(* ===== verification/ArtifactFacts.v ===== *)
(** * Facts about typed artifacts

    What validation returns validates as it is; the rules the envelope enforces;
    the content hash validation accepts is the computed one. *)

From S2P Require Import Prelude.
From S2P Require Import PyDecimal.
From S2P Require Import Json.
From S2P Require Import JsonLoads.
From S2P Require Import Symbolic.
From S2P Require Import ConsensusPorts.
From S2P Require Import Ledger.
From S2P Require Import ReasoningGraph.
From S2P Require Import DecimalText.
From S2P Require Import Artifacts.
Import Graph Artifact.

Local Open Scope Z_scope.

Module ArtifactFacts.

(** ** Fields *)

Lemma value_eqb {A} `{StrEnum A, EqDecision A} (a b : A) : String.eqb (value a) (value b) = bool_decide (a = b).
Proof.
  destruct (String.eqb_spec (value a) (value b)) as [He|Hn]; symmetry.
  - apply bool_decide_eq_true. by apply value_inj.
  - apply bool_decide_eq_false. by intros ->.
Qed.

Lemma texts_Ok l u : texts l = Ok u <-> forallb NonEmpty l = true.
Proof. unfold texts. by rewrite guard_not_Ok, negb_false_iff. Qed.

Lemma frozen_Ok d d' : _frozen_json d = Ok d' -> d' = d /\ _json_value (JObj d) = Ok (JObj d).
Proof.
  unfold _frozen_json. intros (v & Hv & H)%bind_Ok. destruct (json_value_Ok _ _ Hv) as [-> Hf].
  injection H as <-. split; [done|]. by apply json_value_total.
Qed.

Lemma frozen_fixed d : _json_value (JObj d) = Ok (JObj d) -> _frozen_json d = Ok d.
Proof. unfold _frozen_json. by intros ->. Qed.

Lemma json_value_fixed v w : _json_value v = Ok w -> w = v /\ _json_value v = Ok v.
Proof. intros Hv. destruct (json_value_Ok _ _ Hv) as [-> _]. done. Qed.

Lemma before_fixed P s s' : decimal_before P s = Ok s' -> decimal_before P s' = Ok s'.
Proof.
  unfold decimal_before. intros (r & Hr & [Hp [= <-]]%guard_bind)%bind_Ok.
  by rewrite (decimal_idempotent _ _ Hr); cbn; rewrite Hp.
Qed.

Lemma after_fixed s s' : decimal_after UnitDecimalString s = Ok s' -> decimal_after UnitDecimalString s' = Ok s'.
Proof.
  unfold decimal_after. intros [Hp%negb_false_iff Hd]%guard_bind.
  by rewrite (unit_normal _ _ Hp Hd), (decimal_idempotent _ _ Hd).
Qed.

Lemma aware_fixed t t' : _aware_utc t = Ok t' -> _aware_utc t' = Ok t'.
Proof. by intros [_ H]%aware_utc_Ok. Qed.

Lemma opt_aware_fixed o o' : _aware o = Ok o' -> _aware o' = Ok o'.
Proof.
  destruct o as [t|]; cbn; [|by intros [= <-]].
  intros (t' & Ht & [= <-])%bind_Ok. cbn. by rewrite (aware_fixed _ _ Ht).
Qed.

Lemma mapR_fixed {A} (f : A -> res A) l l' :
  (forall x x', f x = Ok x' -> f x' = Ok x') -> mapR f l = Ok l' -> mapR f l' = Ok l'.
Proof.
  intros Hf Hl%mapR_Ok. apply mapR_Ok. induction Hl as [|x y l l' Hx _ IH]; constructor; [by eapply Hf|done].
Qed.

Lemma opt_new_fixed {A} (f : A -> res A) o o' :
  (forall x x', f x = Ok x' -> f x' = Ok x') -> opt_new f o = Ok o' -> opt_new f o' = Ok o'.
Proof.
  intros Hf. destruct o as [x|]; cbn; [|by intros [= <-]].
  intros (x' & Hx & [= <-])%bind_Ok. cbn. by rewrite (Hf _ _ Hx).
Qed.

(** ** Validation is stable *)

Local Arguments texts : simpl never.
Local Arguments guard_not : simpl never.
Local Arguments _frozen_json : simpl never.
Local Arguments decimal_before : simpl never.
Local Arguments decimal_after : simpl never.
Local Arguments _aware_utc : simpl never.
Local Arguments _aware : simpl never.

(** Take a successful validation apart, and rerun it on its result. *)
Ltac rerun :=
  repeat match goal with
  | H : mbind _ _ = Ok _ |- _ => let a := fresh "v" in let Ha := fresh "V" in apply bind_Ok in H as (a & Ha & H)
  | H : fmap _ _ = Ok _ |- _ => let a := fresh "v" in let Ha := fresh "V" in apply fmap_Ok in H as (a & Ha & H)
  | H : Ok _ = Ok _ |- _ => injection H as H; subst
  | H : decimal_before _ ?s = Ok ?t |- _ => assert_fails (constr_eq s t); apply before_fixed in H
  | H : decimal_after _ ?s = Ok ?t |- _ => assert_fails (constr_eq s t); apply after_fixed in H
  | H : _frozen_json ?d = Ok ?e |- _ => assert_fails (constr_eq d e); apply frozen_Ok in H as [-> H]; apply frozen_fixed in H
  | H : _aware_utc ?t = Ok ?u |- _ => assert_fails (constr_eq t u); apply aware_fixed in H
  | H : _aware ?t = Ok ?u |- _ => assert_fails (constr_eq t u); apply opt_aware_fixed in H
  | u : unit |- _ => destruct u
  end; cbn;
  repeat match goal with H : ?x = Ok _ |- context [?x] => rewrite H; cbn end.

Lemma evidence_fixed p p' : new_evidence p = Ok p' -> new_evidence p' = Ok p'.
Proof. unfold new_evidence, attributable_source. intros H. rerun. done. Qed.

Lemma scenario_fixed p p' : new_scenario p = Ok p' -> new_scenario p' = Ok p'.
Proof.
  unfold new_scenario. intros H. rerun.
  match goal with V : _json_value _ = Ok _ |- _ => apply json_value_fixed in V as [-> V]; by rewrite V end.
Qed.

Lemma constraint_fixed p p' : new_constraint p = Ok p' -> new_constraint p' = Ok p'.
Proof. unfold new_constraint, new_formal. intros H. by rerun. Qed.

Lemma scenarios_nil l l' : mapR new_scenario l = Ok l' -> bool_decide (l' = []) = bool_decide (l = []).
Proof. intros Hl%mapR_Ok. by destruct Hl. Qed.

Lemma uncertainty_fixed p p' : new_uncertainty p = Ok p' -> new_uncertainty p' = Ok p'.
Proof.
  destruct p as [f lo up u|f fam par u|f sc|f le ex]; cbn [new_uncertainty]; intros H; rerun; try done.
  match goal with V : mapR _ _ = Ok _ |- _ =>
    rewrite (mapR_fixed _ _ _ scenario_fixed V), (scenarios_nil _ _ V) end. cbn. by rerun.
Qed.

Lemma payload_fixed p p' : new_payload p = Ok p' -> new_payload p' = Ok p' /\ payload_kind p' = payload_kind p.
Proof.
  destruct p; cbn [new_payload]; intros (q & Hq & ->)%fmap_Ok; cbn [new_payload payload_kind];
    (split; [|done]); apply fmap_Ok; exists q; (split; [|done]);
    try (by eapply evidence_fixed); try (by eapply constraint_fixed); try (by eapply uncertainty_fixed);
    repeat match type of Hq with ?f _ = _ => progress unfold f in Hq |- * end; by rerun.
Qed.

Lemma source_fixed s s' : new_source s = Ok s' -> new_source s' = Ok s'.
Proof. unfold new_source. intros H. by rerun. Qed.

Lemma confidence_fixed c c' : new_confidence c = Ok c' -> new_confidence c' = Ok c'.
Proof. unfold new_confidence. intros H. by rerun. Qed.

Section envelope.
Variable write : datetime -> string.

(** Every part of an envelope as validation leaves it. *)
Record valid_parts (verify : bool) (a : ArtifactEnvelope) : Prop := {
  vp_fields : envelope_fields_ok a = true;
  vp_payload : new_payload (ar_payload a) = Ok (ar_payload a);
  vp_provenance : new_provenance (ar_provenance a) = Ok (ar_provenance a);
  vp_sources : mapR new_source (ar_source_references a) = Ok (ar_source_references a);
  vp_confidence : opt_new new_confidence (ar_confidence a) = Ok (ar_confidence a);
  vp_metadata : _frozen_json (ar_metadata a) = Ok (ar_metadata a);
  vp_created : _aware_utc (ar_created_at a) = Ok (ar_created_at a);
  vp_updated : _aware_utc (ar_updated_at a) = Ok (ar_updated_at a);
  vp_invariants : invariants write verify a = Ok tt
}.

Lemma new_artifact_valid verify a a' : new_artifact write verify a = Ok a' -> valid_parts verify a'.
Proof.
  unfold new_artifact. rewrite validated_Ok. intros ([] & Hf & H)%bind_Ok. apply guard_not_Ok, negb_false_iff in Hf.
  apply bind_Ok in H as (p & [Hp _]%payload_fixed & H). apply bind_Ok in H as (pr & Hpr & H).
  apply bind_Ok in H as (so & Hso%(mapR_fixed _ _ _ source_fixed) & H).
  apply bind_Ok in H as (co & Hco%(opt_new_fixed _ _ _ confidence_fixed) & H).
  apply bind_Ok in H as (me & [-> Hme%frozen_fixed]%frozen_Ok & H).
  apply bind_Ok in H as (ct & Hct%aware_fixed & H). apply bind_Ok in H as (ut & Hut%aware_fixed & H).
  apply bind_Ok in H as ([] & Hi & [= <-]). unfold new_provenance in Hpr. apply bind_Ok in Hpr as ([] & Hpr & [= <-]).
  split; try done. unfold new_provenance. cbn [with_fields ar_provenance]. by rewrite Hpr.
Qed.

Lemma valid_new_artifact verify a : valid_parts verify a -> new_artifact write verify a = Ok a.
Proof.
  intros [Hf Hp Hpr Hso Hco Hme Hct Hut Hi]. unfold new_artifact. apply validated_Ok. rewrite Hf.
  apply guard_bind. split; [done|]. rewrite Hp, Hpr, Hso, Hco, Hme, Hct, Hut. cbn [mbind res_bind].
  assert (Ha : with_fields a (ar_payload a) (ar_provenance a) (ar_source_references a) (ar_confidence a) (ar_metadata a)
                 (ar_created_at a) (ar_updated_at a) = a) by by destruct a.
  by rewrite Ha, Hi.
Qed.

(** What [new_artifact] returns validates as it is. *)
Lemma artifact_fixed verify a a' : new_artifact write verify a = Ok a' -> new_artifact write verify a' = Ok a'.
Proof. intros H. by eapply valid_new_artifact, new_artifact_valid. Qed.

Lemma must (P : Prop) `{Decision P} : negb (bool_decide P) = false <-> P.
Proof. by rewrite negb_false_iff, bool_decide_eq_true. Qed.

Lemma unless (P : Prop) `{Decision P} b : bool_decide P && b = false <-> (P -> b = false).
Proof. destruct (bool_decide_reflect P); cbn; naive_solver. Qed.

Lemma hash_checked a :
  (h ← content_hash (hash_preimage write a);
   guard_not (negb (String.eqb (ar_content_hash a) h)) ValueErrorC "content_hash does not match immutable content") = Ok tt
  <-> content_hash (hash_preimage write a) = Ok (ar_content_hash a).
Proof.
  rewrite bind_Ok. setoid_rewrite guard_not_Ok. setoid_rewrite negb_false_iff. setoid_rewrite String.eqb_eq. naive_solver.
Qed.

(** The checks of [invariants], one by one. *)
Record rules (a : ArtifactEnvelope) : Prop := {
  ru_payload : payload_kind (ar_payload a) = ar_kind a;
  ru_revision : _valid_revision (ar_version a) (ar_supersedes_id a) = true;
  ru_policy : ar_owner_actor_class a <> POLICY;
  ru_fact_owner : ar_kind a = FACT -> ar_owner_actor_class a <> AGENT;
  ru_fact_origin : ar_kind a = FACT -> po_origin (ar_provenance a) <> ProvenanceOrigin.LLM;
  ru_sourced : ar_kind a = FACT \/ ar_kind a = EVIDENCE -> ar_source_references a <> [];
  ru_historical : ar_kind a = EVIDENCE -> po_origin (ar_provenance a) <> ProvenanceOrigin.HISTORICAL_SESSION;
  ru_unverified : forall p, ar_payload a = EvidenceP p -> ar_version a = 1 -> ev_verification p = Verification.UNVERIFIED;
  ru_position : ar_kind a = POSITION -> ar_confidence a <> None;
  ru_fact_confidence : ar_kind a = FACT -> ar_confidence a = None
}.

Lemma invariants_iff verify a :
  invariants write verify a = Ok tt <->
  rules a /\ (verify = true -> content_hash (hash_preimage write a) = Ok (ar_content_hash a)).
Proof.
  unfold invariants. rewrite !guard_bind, must, negb_false_iff, bool_decide_eq_false, <- !andb_assoc, !unless,
    !bool_decide_eq_false, andb_false_iff.
  assert (Hh : (if verify then h ← content_hash (hash_preimage write a);
                  guard_not (negb (String.eqb (ar_content_hash a) h)) ValueErrorC "content_hash does not match immutable content"
                else Ok tt) = Ok tt <-> (verify = true -> content_hash (hash_preimage write a) = Ok (ar_content_hash a))).
  { destruct verify; [|naive_solver]. rewrite hash_checked. naive_solver. }
  rewrite Hh. clear Hh. split.
  - intros (Hk & ? & ? & ? & ? & Hs & ? & Hu & Hp & Hc & ?). split; [|done]. split; try done.
    + intros Hor. apply Hs. set_solver.
    + intros p Hpl Hv. rewrite Hpl in Hk, Hu. destruct Hu as [Hu|Hu]; [done|by apply Z.eqb_neq in Hu|].
      by apply must in Hu.
    + intros Hx Hn. rewrite Hn in Hp. by specialize (Hp Hx).
    + intros Hx. specialize (Hc Hx). by destruct (ar_confidence a).
  - intros [[Hk ? ? ? ? Hs ? Hu Hp Hc] ?]. repeat (split; [done|]). split; [set_solver|]. split; [done|]. split.
    + intros He. destruct (Z.eqb_spec (ar_version a) 1) as [Hv|]; [right|by left].
      destruct (ar_payload a) eqn:Hpl; try done. apply must. by eapply Hu.
    + split; [|split; [|done]].
      * intros Hx. specialize (Hp Hx). by destruct (ar_confidence a).
      * intros Hx. by rewrite (Hc Hx).
Qed.

(** ** The computed hash *)

(** The members the constructor works on do not depend on the hash, nor does the
    hashed content. *)
Lemma rehashed verify verify' a g h a' :
  digest_ok h = true -> new_artifact write verify (with_content_hash a g) = Ok a' ->
  invariants write verify' (with_content_hash a' h) = Ok tt ->
  new_artifact write verify' (with_content_hash a h) = Ok (with_content_hash a' h).
Proof.
  intros Hd H Hi. unfold new_artifact in *. apply validated_Ok in H. apply validated_Ok.
  apply bind_Ok in H as ([] & Hf & H). apply guard_not_Ok, negb_false_iff in Hf.
  assert (Hf' : envelope_fields_ok (with_content_hash a h) = true).
  { unfold envelope_fields_ok in *. apply andb_true_iff in Hf as [Hf _]. apply andb_true_iff. by split. }
  rewrite Hf'. apply guard_bind. split; [done|].
  apply bind_Ok in H as (p & Hp & H). apply bind_Ok in H as (pr & Hpr & H). apply bind_Ok in H as (so & Hso & H).
  apply bind_Ok in H as (co & Hco & H). apply bind_Ok in H as (me & Hme & H). apply bind_Ok in H as (ct & Hct & H).
  apply bind_Ok in H as (ut & Hut & H). apply bind_Ok in H as ([] & _ & [= <-]).
  cbn [ar_payload ar_provenance ar_source_references ar_confidence ar_metadata ar_created_at ar_updated_at with_content_hash] in *.
  rewrite Hp, Hpr, Hso, Hco, Hme, Hct, Hut. cbn [mbind res_bind].
  change (with_fields (with_content_hash a h) p pr so co me ct ut)
    with (with_content_hash (with_fields (with_content_hash a g) p pr so co me ct ut) h).
  by rewrite Hi.
Qed.

Lemma invariants_rehashed a h :
  content_hash (hash_preimage write a) = Ok h -> invariants write false a = Ok tt ->
  invariants write true (with_content_hash a h) = Ok tt.
Proof. intros Hh [Hr _]%invariants_iff. apply invariants_iff. split; [|done]. by destruct Hr; split. Qed.

Lemma invariants_unhashed a g : invariants write true a = Ok tt -> invariants write false (with_content_hash a g) = Ok tt.
Proof. intros [Hr _]%invariants_iff. apply invariants_iff. split; [|done]. by destruct Hr; split. Qed.

(** C26. Validation of an envelope.  What it returns validates as it is, keeps
    every rule of the envelope and carries the hash of its own content; and a
    content hash is accepted exactly when it is the one [artifact_content_hash]
    computes from the same members. *)
Theorem artifact_validation_exact a :
  (forall a', validate_artifact write a = Ok a' ->
     validate_artifact write a' = Ok a' /\ rules a' /\ content_hash (hash_preimage write a') = Ok (ar_content_hash a')) /\
  (forall h, artifact_content_hash write a = Ok h <->
     exists a', validate_artifact write (with_content_hash a h) = Ok a' /\ ar_content_hash a' = h).
Proof.
  split; [|intros h; split].
  - intros a' Ha. split; [by apply (artifact_fixed true a)|].
    destruct (proj1 (invariants_iff true a') (vp_invariants _ _ (new_artifact_valid true a a' Ha))) as [Hr Hh]. by split; [|apply Hh].
  - unfold artifact_content_hash. intros (b & Hb & Hh)%bind_Ok. exists (with_content_hash b h). split; [|done].
    pose proof (new_artifact_valid false _ b Hb) as Hv.
    eapply (rehashed false true); [by eapply content_hash_digest|exact Hb|]. apply invariants_rehashed; [done|apply Hv].
  - intros (b & Hb & Hh). pose proof (new_artifact_valid true _ b Hb) as Hv.
    destruct (proj1 (invariants_iff true b) (vp_invariants _ _ Hv)) as [_ Hc]. unfold artifact_content_hash.
    rewrite (rehashed true false a h GENESIS_HASH b); [|by vm_compute|done|by apply invariants_unhashed, Hv].
    cbn [mbind res_bind]. change (hash_preimage write (with_content_hash b GENESIS_HASH)) with (hash_preimage write b).
    rewrite (Hc eq_refl). by rewrite Hh.
Qed.

End envelope.
End ArtifactFacts.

» **How to complete this task**:
Exact reproduction is required. Give the lines of the data from its first line through the line containing "From S2P Require Import Prelude.", and no others.

» **Output below**:
(* ===== verification/ArtifactFacts.v ===== *)
(** * Facts about typed artifacts

    What validation returns validates as it is; the rules the envelope enforces;
    the content hash validation accepts is the computed one. *)

From S2P Require Import Prelude.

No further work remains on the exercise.